"Thank you for your long-term trust and support of our brand and services. In recent months, due to the impact of the global market, prices of upstream raw materials (such as copper, tin, silver, etc.) have continued to rise sharply, bringing great pressure to our operating costs. We will continue to ensure your competitive position in the market and strive to support and drive product sales."

We spotted the report over on Videocardz.com. The above image reportedly includes a letter from Guangzhou Xinhongzheng Electronic Technology Co. Ltd., which states that PSUs and coolers at their present price point have not been sold for five days and counting.

Both critical computer components will soon receive price hikes, with PSUs rising as much as 10 percent, whilst coolers may climb as high as 8 percent.

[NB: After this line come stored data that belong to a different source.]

(** A closing token with its line end that begins in the spliced text
    before the old closing token lies inside the new body and the line
    feed after it. *)
Lemma spliced_closing_inv pre T rest c :
  occurs_at (literal_close ++ [newline])
    (pre ++ [newline] ++ T ++ [newline] ++
     literal_close ++ [newline] ++ rest) c ->
  length pre <= c < length pre + length T + 2 ->
  exists i, c = length pre + 1 + i /\
            occurs_at (literal_close ++ [newline]) (T ++ [newline]) i.
Proof.
  intros Ho Hc.
  pose proof Ho as Hlc. apply occurs_at_cat in Hlc as [Hlc _].
  replace c with (length pre + (c - length pre)) in Hlc by lia.
  apply occurs_at_app_r in Hlc.
  apply (occurs_at_sep _ [] newline) in Hlc
    as [[Hl _]|[Hl Hlc]]; [| |done|apply newline_not_in_close].
  { assert (length literal_close = 3) by done. simpl in Hl. lia. }
  cbn [length] in Hl, Hlc.
  apply (occurs_at_sep _ T newline) in Hlc
    as [[Hb _]|[Hl2 _]]; [|lia|done|apply newline_not_in_close].
  assert (length literal_close = 3) as H3 by done. rewrite H3 in Hb.
  exists (c - length pre - 1). split; [lia|].
  assert (pre ++ [newline] ++ T ++ [newline] ++
          literal_close ++ [newline] ++ rest =
          (pre ++ [newline]) ++ (T ++ [newline]) ++
          literal_close ++ [newline] ++ rest) as E
    by (by rewrite <- !app_assoc).
  rewrite E in Ho.
  replace c with (length (pre ++ [newline]) + (c - length pre - 1)) in Ho
    by (rewrite length_app; simpl; lia).
  apply occurs_at_app_r in Ho. apply occurs_at_app_l in Ho; [done|].
  rewrite !length_app. simpl. lia.
Qed.

Lemma spliced_closing_intro pre T suffix i :
  occurs_at (literal_close ++ [newline]) (T ++ [newline]) i ->
  occurs_at (literal_close ++ [newline])
    (pre ++ [newline] ++ T ++ [newline] ++ suffix) (length pre + 1 + i).
Proof.
  intros Ho.
  pose proof (occurs_at_bound _ _ _ closing_line_nonempty Ho) as Hb.
  replace (length pre + 1 + i)
    with (length pre + (length [newline] + i)) by (simpl; lia).
  apply occurs_at_app_r. apply (occurs_at_app_r _ [newline]).
  rewrite (app_assoc T). by apply occurs_at_app_l.
Qed.

(** The second and third search of a second run, when the new body has
    an end marker and, from the first one on, no closing token at the
    end of a line. *)
Lemma second_run_finds pre T rest m :
  first_at end_marker T 0 m ->
  absent_from (literal_close ++ [newline]) (T ++ [newline]) m ->
  first_at end_marker
    (pre ++ [newline] ++ T ++ [newline] ++
     literal_close ++ [newline] ++ rest) (length pre) (length pre + 1 + m) /\
  first_at (literal_close ++ [newline])
    (pre ++ [newline] ++ T ++ [newline] ++
     literal_close ++ [newline] ++ rest)
    (length pre + 1 + m) (length pre + length T + 2).
Proof.
  intros (_ & Hm & Hfirst) Ha.
  pose proof (occurs_at_bound _ _ _ end_marker_nonempty Hm) as Hb.
  assert (length end_marker = 58) as H58 by done.
  split.
  - apply first_at_intro; [lia|by apply spliced_marker_intro|].
    intros e He Ho.
    apply spliced_marker_inv in Ho as (m' & -> & Ho); [|lia].
    apply (Hfirst m'); [lia|done].
  - apply first_at_intro; [lia| |].
    + assert (pre ++ [newline] ++ T ++ [newline] ++
              literal_close ++ [newline] ++ rest =
              (pre ++ [newline] ++ T ++ [newline]) ++
              (literal_close ++ [newline]) ++ rest) as ->
        by (by rewrite <- !app_assoc).
      replace (length pre + length T + 2)
        with (length (pre ++ [newline] ++ T ++ [newline]))
        by (rewrite !length_app; simpl; lia).
      apply occurs_at_app.
    + intros c Hc Ho.
      apply spliced_closing_inv in Ho as (i & -> & Ho); [|lia].
      apply (Ha i); [lia|done].
Qed.

(** Conversely, a second run whose third search stops at the old
    closing token found its end marker inside the new body, and no
    closing token at the end of a line from there on. *)
Lemma second_run_found pre T rest em1 :
  first_at end_marker
    (pre ++ [newline] ++ T ++ [newline] ++
     literal_close ++ [newline] ++ rest) (length pre) em1 ->
  first_at (literal_close ++ [newline])
    (pre ++ [newline] ++ T ++ [newline] ++
     literal_close ++ [newline] ++ rest) em1 (length pre + length T + 2) ->
  exists m,
    first_at end_marker T 0 m /\
    absent_from (literal_close ++ [newline]) (T ++ [newline]) m.
Proof.
  intros (Hle & Ho & Hfirst) (Hle2 & _ & Hnone).
  apply spliced_marker_inv in Ho as (m & -> & Hm); [|lia].
  exists m. split.
  - apply first_at_intro; [lia|done|]. intros m' Hm' Ho.
    apply (Hfirst (length pre + 1 + m')); [lia|].
    by apply spliced_marker_intro.
  - intros i Hi Ho.
    pose proof (occurs_at_bound _ _ _ closing_line_nonempty Ho) as Hb.
    rewrite !length_app in Hb. simpl in Hb.
    apply (Hnone (length pre + 1 + i)); [lia|].
    by apply spliced_closing_intro.
Qed.

(** The condition on the new body, said with [find]. *)
Lemma body_condition T :
  (exists m,
     first_at end_marker T 0 m /\
     absent_from (literal_close ++ [newline]) (T ++ [newline]) m) <->
  find T end_marker 0 <> (-1)%Z /\
  find (T ++ [newline]) (literal_close ++ [newline]) (find T end_marker 0)
    = (-1)%Z.
Proof.
  split.
  - intros (m & Hm & Ha).
    pose proof (find_first_at _ _ _ _ end_marker_nonempty Hm) as E.
    change (Z.of_nat 0) with 0%Z in E. rewrite E. split; [lia|].
    by apply find_absent.
  - intros [Hf Hc].
    destruct (find_cases end_marker T 0 end_marker_nonempty)
      as [[E _]|(m & E & Hm)]; change (Z.of_nat 0) with 0%Z in E; [done|].
    exists m. split; [done|]. rewrite E in Hc.
    by apply find_missing_inv in Hc.
Qed.

(** What the first run leaves behind. *)
Lemma first_run fs standalone fs1 out :
  fs !! standalone_path = Some standalone ->
  main fs = (fs1, out, 0%Z) ->
  exists pre rest j,
    length pre = j + length literal_open /\
    first_at literal_open
      (pre ++ [newline] ++ strip standalone ++ [newline] ++
       literal_close ++ [newline] ++ rest) 0 j /\
    fs1 = <[ino_path := pre ++ [newline] ++ strip standalone ++ [newline] ++
                        literal_close ++ [newline] ++ rest]> fs /\
    out = [Extracting; Extracted (length (strip standalone)); Updating;
           Updated; ShouldBeSynchronized].
Proof.
  intros Hs Hrun.
  destruct (fs !! ino_path) as [ino|] eqn:Hi; cycle 1.
  { unfold main, extract_html_content, update_esp32_html in Hrun.
    by rewrite Hs, Hi in Hrun. }
  pose proof (main_success_inv _ _ _ _ _ Hs Hi Hrun) as Hu.
  pose proof (main_success_intro _ _ _ Hs Hu) as Hrun'.
  rewrite Hrun in Hrun'. injection Hrun' as ->.
  apply (update_success_inv _ _ _ _ _ Hi) in Hu
    as (j & em & cp & Hj & Hem & Hcp & ->).
  destruct (splice_frame ino j em cp Hj Hem Hcp) as (E1 & E2 & _ & _ & _).
  assert (length (take j ino) = j) as Hla.
  { rewrite length_take. destruct Hj as (_ & Ho & _).
    apply occurs_at_bound in Ho; [lia|done]. }
  exists (take j ino ++ literal_open),
    (drop (cp + length (literal_close ++ [newline])) ino), j.
  split; [rewrite length_app; lia|]. split; [|split; [|done]].
  - pose proof (first_open_prefix ino j Hj) as Hp.
    rewrite Hla in Hp. rewrite <- !app_assoc.
    rewrite <- Hla at 2. apply (spliced_open (take j ino)). by rewrite Hla.
  - by rewrite E1, E2.
Qed.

These are estimates, of course, and here's a gentle reminder to take the whole thing with a grain of salt, but frankly, it's sort of an odd thing to fake. Especially when it's pre-dated by almost a week.

February 1 is the hard date for the cancelation of all present promotional policies. Once the promotional pricing has ceased, 90 percent of these items will see a painful upward cost alteration.

  • I swear to God I decided I wanted to go PC gaming, once the next generation rolls out, and the world started throwing bricks at me

    I got so lucky when I decided to do that last March. Just before everything shit the fan.

    I made my rig when the 9070 came out and it is great

    No, you see fans are the next part for prices to increase. The main Fan Company has decided to go exclusive for AI data centers /s.

    I did a full upgrade December 2024 since I was getting worried about shit hitting the fan. I was expecting it to be Graphics Cards again though. Not well, everything else.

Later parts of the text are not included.